Foi o nosso último adeus. Partiu vinte minutos antes de o dia acabar.

quinta-feira, 8 de agosto de 2024

"As Mãos dos Pretos"

Quando os autoproclamados “patriotas” promovem e praticam o ódio racial na comunicação social, nas redes sociais e nas ruas dos EUA, do Reino Unido ou de Portugal, apetece-me lembrar o menino de um dos mais belos contos que li: “As Mãos dos Pretos” de Luís Bernardo Honwana, pseudónimo literário do moçambicano Luís Augusto Bernardo Manuel, nascido em 1942.

As Mãos dos Pretos” é um dos sete contos do primeiro livro de Luís Bernardo Honwana, “Nós Matámos o Cão Tinhoso”, editado pela Sociedade de Imprensa de Moçambique, em 1964. O livro foi logo apreendido pela PIDE.

Durante a minha infância em Moçambique, muitas vezes perguntei porque é que as palmas das mãos dos pretos eram mais claras do que o resto do corpo. E tal como o menino do conto, obtive as mais diversas respostas. Não me lembro das minhas, mas o menino do conto registou as do Senhor Professor, do Senhor Padre, da Dona Dores, do Antunes da Coca-Cola, do Senhor Antunes, do Senhor Frias, do livro que falava dos que apanhavam o algodão branco da Virgínia, da Dona Estefânia, mas nenhuma o satisfez.

Só a mãe do menino deu uma resposta que satisfez e que foi mais ou menos isto:
«Deus fez os pretos porque tinha de os haver. Tinha de os haver, meu filho, Ele pensou que realmente tinha de os haver…. Depois arrependeu-se de os ter feito porque os outros homens se riam deles e levavam-nos para casa deles para os pôr a servir de escravos ou pouco mais. Mas como Ele já não os pudesse fazer ficar todos brancos, porque os que já se tinham habituados a vê-los pretos reclamariam, fez com que as palmas das mãos deles ficassem exactamente como as palmas das mãos dos outros homens. E sabes porque é que foi? Claro que não sabes e não admira porque muitos e muitos não sabem. Pois olha: foi para mostrar que o que os homens fazem é apenas obra dos homens…Que o que os homens fazem é feito por mãos iguais, mãos de pessoas que se tiverem juízo sabem que antes de serem qualquer outra coisa são homens.

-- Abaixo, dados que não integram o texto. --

Lemma read_row_quoted f : forall cell s,
  read_row InQuoted cell (double_quotes f +:+ String quote s)
  = read_row AfterQuote (rev (list_ascii_of_string f) ++ cell) s.
Proof.
  induction f as [|c r IH]; intros cell s;
    cbn [double_quotes list_ascii_of_string rev].
  - change (EmptyString +:+ String quote s) with (String quote s).
    cbn [read_row app]. rewrite ?Ascii.eqb_refl. reflexivity.
  - destruct (Ascii.eqb c quote) eqn:E; rewrite !append_cons; cbn [read_row].
    + rewrite ?Ascii.eqb_refl.
      apply Ascii.eqb_eq in E. subst c.
      rewrite IH. rewrite <- app_assoc. reflexivity.
    + rewrite E. rewrite IH. rewrite <- app_assoc. reflexivity.
Qed.

Lemma rev_chars f : string_of_list_ascii (rev (rev (list_ascii_of_string f) ++ [])) = f.
Proof.
  rewrite app_nil_r, rev_involutive. apply string_of_list_ascii_of_string.
Qed.

(** The reader takes an escaped field off the front of a line and gives the
    field back, at the end of the line and before a semicolon. *)
Lemma read_row_field f :
  read_row AtStart [] (escapeCSVField f) = [f]
  /\ forall s,
       read_row AtStart [] (escapeCSVField f +:+ String semicolon s)
       = f :: read_row AtStart [] s.
Proof.
  assert (Hsq : Ascii.eqb semicolon quote = false) by reflexivity.
  unfold escapeCSVField.
  destruct f as [|c r]; [split; reflexivity|].
  change (String.eqb (String c r) EmptyString) with false. cbv iota.
  destruct (needs_quotes (String c r)) eqn:Hn.
  - split; [|intros s].
    + cbn [read_row]. rewrite ?Ascii.eqb_refl.
      rewrite read_row_quoted. cbn [read_row]. rewrite rev_chars. reflexivity.
    + rewrite append_cons. cbn [read_row]. rewrite ?Ascii.eqb_refl.
      rewrite append_append.
      change (String quote EmptyString +:+ String semicolon s)
        with (String quote (String semicolon s)).
      rewrite read_row_quoted. cbn [read_row].
      rewrite ?Hsq, ?Ascii.eqb_refl, rev_chars. reflexivity.
  - unfold needs_quotes in Hn. rewrite !orb_false_iff in Hn.
    destruct Hn as [[Hs Hq] _]. cbn [includes] in Hs, Hq.
    apply orb_false_iff in Hs, Hq. destruct Hs as [Hs Hs'], Hq as [Hq _].
    assert (Hcell : forall l, string_of_list_ascii (rev (rev (list_ascii_of_string r) ++ l))
                              = string_of_list_ascii (rev l) +:+ r).
    { intros l. rewrite rev_app_distr, rev_involutive.
      induction (rev l) as [|a l' IHl].
      - apply string_of_list_ascii_of_string.
      - cbn [app string_of_list_ascii]. rewrite append_cons, IHl. reflexivity. }
    split; [|intros s].
    + cbn [read_row]. rewrite Hq, Hs.
      rewrite <- (append_empty_r r) at 1.
      rewrite read_row_plain by exact Hs'. cbn [read_row].
      rewrite Hcell. reflexivity.
    + rewrite append_cons. cbn [read_row]. rewrite Hq, Hs.
      rewrite read_row_plain by exact Hs'. cbn [read_row].
      rewrite ?Ascii.eqb_refl, Hcell. reflexivity.
Qed.

(** Reading a written row gives its cells back. *)
Lemma read_row_csv_row row :
  row <> [] -> read_row AtStart [] (csv_row row) = row.
Proof.
  unfold csv_row. induction row as [|f rest IH]; intros Hne; [contradiction|].
  destruct rest as [|g rest'].
  - cbn [List.map join]. apply read_row_field.
  - change (join (String semicolon EmptyString) (List.map escapeCSVField (f :: g :: rest')))
      with (escapeCSVField f +:+ String semicolon EmptyString
            +:+ join (String semicolon EmptyString) (List.map escapeCSVField (g :: rest'))).
    change (String semicolon EmptyString +:+ ?x) with (String semicolon x).
    rewrite (proj2 (read_row_field f)). rewrite IH by discriminate. reflexivity.
Qed.

(** X1: two rows with at least one cell each that are written as the same line
    have the same cells: no separator, quote or line feed inside a cell can
    shift the cells of the line. *)
Theorem csv_row_injective row1 row2 :
  row1 <> [] -> row2 <> [] -> csv_row row1 = csv_row row2 -> row1 = row2.
Proof.
  intros H1 H2 E.
  rewrite <- (read_row_csv_row row1 H1), <- (read_row_csv_row row2 H2), E.
  reflexivity.
Qed.

Lemma double_quotes_length s : (String.length s <= String.length (double_quotes s))%nat.
Proof.
  induction s as [|c r IH]; simpl; [lia|].
  destruct (Ascii.eqb c quote); simpl; lia.
Qed.

Lemma needs_quotes_escaped f :
  f <> EmptyString -> needs_quotes f = true ->
  needs_quotes (escapeCSVField f) = true
  /\ (String.length f < String.length (escapeCSVField f))%nat.
Proof.
  intros Hne Hn. unfold escapeCSVField.
  rewrite (proj2 (String.eqb_neq _ _) Hne), Hn. split.
  - unfold needs_quotes. cbn [includes]. rewrite Ascii.eqb_refl.
    rewrite orb_true_r. reflexivity.
  - cbn [String.length]. rewrite append_length. cbn [String.length].
    pose proof (double_quotes_length f). lia.
Qed.

(** X2: escaping twice is the same as escaping once exactly for the fields that
    need no quotes; a field with a semicolon, a quote or a line feed comes
    out of the second pass longer, its quotes quoted again. *)
Theorem escape_twice f :
  escapeCSVField (escapeCSVField f) = escapeCSVField f <-> needs_quotes f = false.
Proof.
  split.
  - intros E. destruct (needs_quotes f) eqn:Hn; [exfalso|reflexivity].
    assert (Hne : f <> EmptyString) by (intros ->; discriminate Hn).
    destruct (needs_quotes_escaped f Hne Hn) as [Hn' Hlen].
    assert (Hne' : escapeCSVField f <> EmptyString).
    { intros E0. rewrite E0 in Hlen. simpl in Hlen. lia. }
    destruct (needs_quotes_escaped _ Hne' Hn') as [_ Hlen'].
    rewrite E in Hlen'. lia.
  - intros Hn. assert (E : escapeCSVField f = f).
    { unfold escapeCSVField. destruct (String.eqb_spec f EmptyString) as [->|_];
        [reflexivity|]. rewrite Hn. reflexivity. }
    rewrite E. exact E.
Qed.

End CsvRows.

(** ** What the client is shown of an order *)

Section ClientView.

Lemma parseInt_pretty n : n <> 0 -> parseInt (pretty n) = Some n.
Proof.
  intros Hn. pose proof (parse_quantity_number n) as H.
  unfold parse_quantity, or_else in H. cbn [truthy] in H.
  rewrite (proj2 (Z.eqb_neq _ _) Hn) in H. exact H.
Qed.

(** The sum the formatter builds over the lines saved at order creation,
    for quantities other than zero. *)
Lemma add_lines_snapshot t cart : forall sum,
  Forall (fun item => ci_quantity item <> 0) cart ->
  fold_left add_line (List.map (snapshot_item t) cart) (Some sum)
  = Some (sum + items_total t cart).
Proof.
  induction cart as [|item rest IH]; intros sum Hq.
  - cbn [List.map fold_left items_total]. f_equal. lia.
  - apply Forall_cons in Hq. destruct Hq as [Hq Hrest].
    assert (Hhead : add_line (Some sum) (snapshot_item t item)
                    = Some (sum + li_price (snapshot_item t item) * ci_quantity item)).
    { unfold add_line, or_else. cbn [snapshot_item li_quantity truthy].
      rewrite (proj2 (Z.eqb_neq _ _) Hq). cbn [negb to_String].
      rewrite (parseInt_pretty _ Hq). reflexivity. }
    cbn [List.map fold_left items_total]. rewrite Hhead, IH by exact Hrest.
    f_equal. cbn [snapshot_item li_price]. destruct (t !! ci_id item); lia.
Qed.

(** The formatter never shows a discount above the item subtotal it
    shows. *)
Theorem shown_discount_within_subtotal order t d :
  co_itemsTotal (formatOrderForClient order) = Some t ->
  co_promoCodeDiscount (formatOrderForClient order) = Some d ->
  d <= t /\ d <> 0.
Proof.
  unfold formatOrderForClient. cbn [co_itemsTotal co_promoCodeDiscount].
  intros -> H.
  destruct (num_truthy (o_promo_code_discount order)); [|discriminate].
  cbn [num_truthy] in H.
  destruct (Z.min (num_or_zero (o_promo_code_discount order)) t =? 0) eqn:E;
    cbn [negb] in H; [discriminate|].
  injection H as <-. apply Z.eqb_neq in E. split; [lia|exact E].
Qed.

(** X3: for an order just created from a cart whose quantities are whole
    numbers, none of them zero, the object sent to the client adds up: the
    item subtotal it shows is the sum of price times quantity over the cart,
    and the total is that subtotal minus the discount shown (none shown
    counts as 0) plus the delivery amount.  (The formatter reads a quantity
    with [parseInt], which is the quantity itself only for a whole
    number.) *)
Theorem new_order_is_shown_consistently db now user orderData oid db' cart :
  create_order db now user orderData = (Created oid, db') ->
  items orderData = Some cart ->
  Forall (fun item => ci_quantity item <> 0) cart ->
  exists row,
    orders db' !! oid = Some row
    /\ co_itemsTotal (formatOrderForClient row) = Some (items_total (products db) cart)
    /\ co_totalAmount (formatOrderForClient row)
       = items_total (products db) cart
         - num_or_zero (co_promoCodeDiscount (formatOrderForClient row))
         + co_deliveryAmount (formatOrderForClient row).
Proof.
  intros H Hi Hq. apply created_order_row in H.
  destruct H as (cart' & delivery & d & Hi' & _ & _ & _ & Hp & _ & Hrow & _).
  assert (cart' = cart) as -> by congruence.
  eexists. split; [exact Hrow|].
  assert (Htotal : forall row,
    o_items row = List.map (snapshot_item (products db)) cart ->
    co_itemsTotal (formatOrderForClient row) = Some (items_total (products db) cart)).
  { intros row E. unfold formatOrderForClient. cbn [co_itemsTotal]. rewrite E.
    rewrite (add_lines_snapshot _ _ 0 Hq). f_equal. }
  assert (Hle : num_or_zero d <= items_total (products db) cart \/ d = None).
  { apply order_promo_discount_inr in Hp.
    destruct Hp as [[_ ->]|(c & promo & _ & _ & _ & ->)]; [right; reflexivity|left].
    cbn [num_or_zero]. unfold spec_discount.
    destruct (pc_discount_type promo); lia. }
  assert (Hshown : forall row,
    o_items row = List.map (snapshot_item (products db)) cart ->
    o_promo_code_discount row = d ->
    num_or_zero (co_promoCodeDiscount (formatOrderForClient row)) = num_or_zero d).
  { intros row E Ed. unfold formatOrderForClient. cbn [co_promoCodeDiscount].
    rewrite E, Ed, (add_lines_snapshot _ _ 0 Hq). rewrite Z.add_0_l.
    destruct d as [v|]; [|reflexivity]. cbn [num_truthy num_or_zero].
    destruct (v =? 0) eqn:Ev; cbn [negb].
    - apply Z.eqb_eq in Ev. subst v. reflexivity.
    - destruct Hle as [Hle|Hle]; [|discriminate]. cbn [num_or_zero] in Hle.
      rewrite Z.min_l by exact Hle. cbn [num_truthy num_or_zero].
      rewrite Ev. reflexivity. }
  destruct (paid_at_creation orderData); cbv zeta.
  - split; [apply Htotal; reflexivity|].
    rewrite Hshown by reflexivity. reflexivity.
  - split; [apply Htotal; reflexivity|].
    rewrite Hshown by reflexivity. reflexivity.
Qed.

End ClientView.

(** ** The discount preview *)

(** X4: the preview of [POST /api/promo-codes/validate] tells what order
    creation will do with the same code and item subtotal: the same discount
    when the preview succeeds, a rejection as invalid when the preview finds
    no code, and the minimum-amount rejection when the preview reports the
    minimum. *)
Theorem preview_agrees_with_checkout db now code cartTotal :
  code <> EmptyString ->
  0 <= cartTotal ->
  match validate_promo_code db now code cartTotal with
  | ValidatePreview _ discount =>
      order_promo_discount db now (Some code) cartTotal = inr (Some discount)
      /\ discount <= cartTotal
  | ValidateNotFound =>
      order_promo_discount db now (Some code) cartTotal = inl InvalidPromo
  | ValidateBelowMinimum m =>
      order_promo_discount db now (Some code) cartTotal = inl (MinOrderAmount m)
      /\ cartTotal < m
  | ValidateBadData => False
  end.
Proof.
  intros Hc Ht. unfold validate_promo_code, order_promo_discount.
  cbn [str_truthy]. rewrite (proj2 (String.eqb_neq _ _) Hc).
  rewrite (proj2 (Z.ltb_ge _ _) Ht). cbn [orb negb].
  destruct (List.find _ _) as [promo|]; [|reflexivity].
  destruct (num_truthy (pc_min_order_amount promo)
            && (cartTotal <? num_or_zero (pc_min_order_amount promo))) eqn:E.
  - split; [reflexivity|]. apply andb_true_iff in E. destruct E as [_ E].
    apply Z.ltb_lt in E. exact E.
  - split; [reflexivity|]. lia.
Qed.

(** ** New orders get a fresh id *)

Section FreshOrderId.

Lemma lastInsertRowid_above (t : gmap Z OrderRow) :
  1 <= lastInsertRowid t /\ forall k, is_Some (t !! k) -> k < lastInsertRowid t.
Proof.
  unfold lastInsertRowid.
  cut (0 <= map_fold (fun k _ acc => Z.max k acc) 0 t
       /\ forall k, is_Some (t !! k) -> k <= map_fold (fun k _ acc => Z.max k acc) 0 t).
  { intros [H0 Hk]. split; [lia|]. intros k Hs. specialize (Hk k Hs). lia. }
  apply (map_fold_weak_ind
           (fun r (m : gmap Z OrderRow) => 0 <= r /\ forall k, is_Some (m !! k) -> k <= r)).
  - split; [lia|]. intros k [x Hx]. rewrite lookup_empty in Hx. discriminate.
  - intros i x m r Hi [H0 Hk]. split; [lia|].
    intros k Hs. destruct (decide (k = i)) as [->|Hne]; [lia|].
    rewrite lookup_insert_ne in Hs by congruence. specialize (Hk k Hs). lia.
Qed.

Deve ter sido a pensar assim que Ele fez com que as mãos dos pretos fossem iguais às mãos dos homens que dão graças a Deus por não serem pretos».

E o menino completa o seu registo dizendo-nos:
«Depois de dizer isso tudo, a minha mãe beijou-me as mãos.
Quando fui para o quintal, para jogar à bola, ia a pensar que nunca tinha visto uma pessoa a chorar tanto sem que ninguém lhe tivesse batido.»

sábado, 3 de agosto de 2024

"Rosas de Ermera"

 



Em 2018, a RTP2 transmitiu os dois episódios do documentário “Rosas de Ermera”, de Luís Filipe Rocha. A partir das memórias dos irmãos sobreviventes, Maria e João, contou-nos a história da família de José Afonso em Moçambique (Lourenço Marques), Coimbra e Timor.

Poucas semanas antes do início da 2ª Guerra Mundial, a família separou-se em Lourenço Marques: os pais e a Maria, com 7 anos, viajaram para Timor, onde o pai assumiu as funções de juiz; os irmãos João e José, com 11 e 10 anos, viajaram para Coimbra, para casa de uma tia paterna. É a saga da Maria e dos pais depois da ocupação de Timor pelas tropas japonesas que Luís Filipe Rocha nos conta com grande detalhe. Mas também nos relata, através do testemunho do irmão João, o que os dois irmãos sentiram quando, habituados à liberdade que usufruíam em Moçambique, foram confrontados com o ambiente opressivo de Coimbra.

Identifiquei no testemunho do irmão João Afonso dos Santos muito do que vivi quando com 9 anos vim com os meus pais e a minha irmã de Moçambique para Lisboa. Por isso, mas não só, gostei de rever o documentário de Luís Filipe Rocha que a RTP2 voltou a transmitir na madrugada do passado dia 1, desta vez como filme com a duração de pouco mais de duas horas.

Pode ser visto na RTP Play. Vale a pena.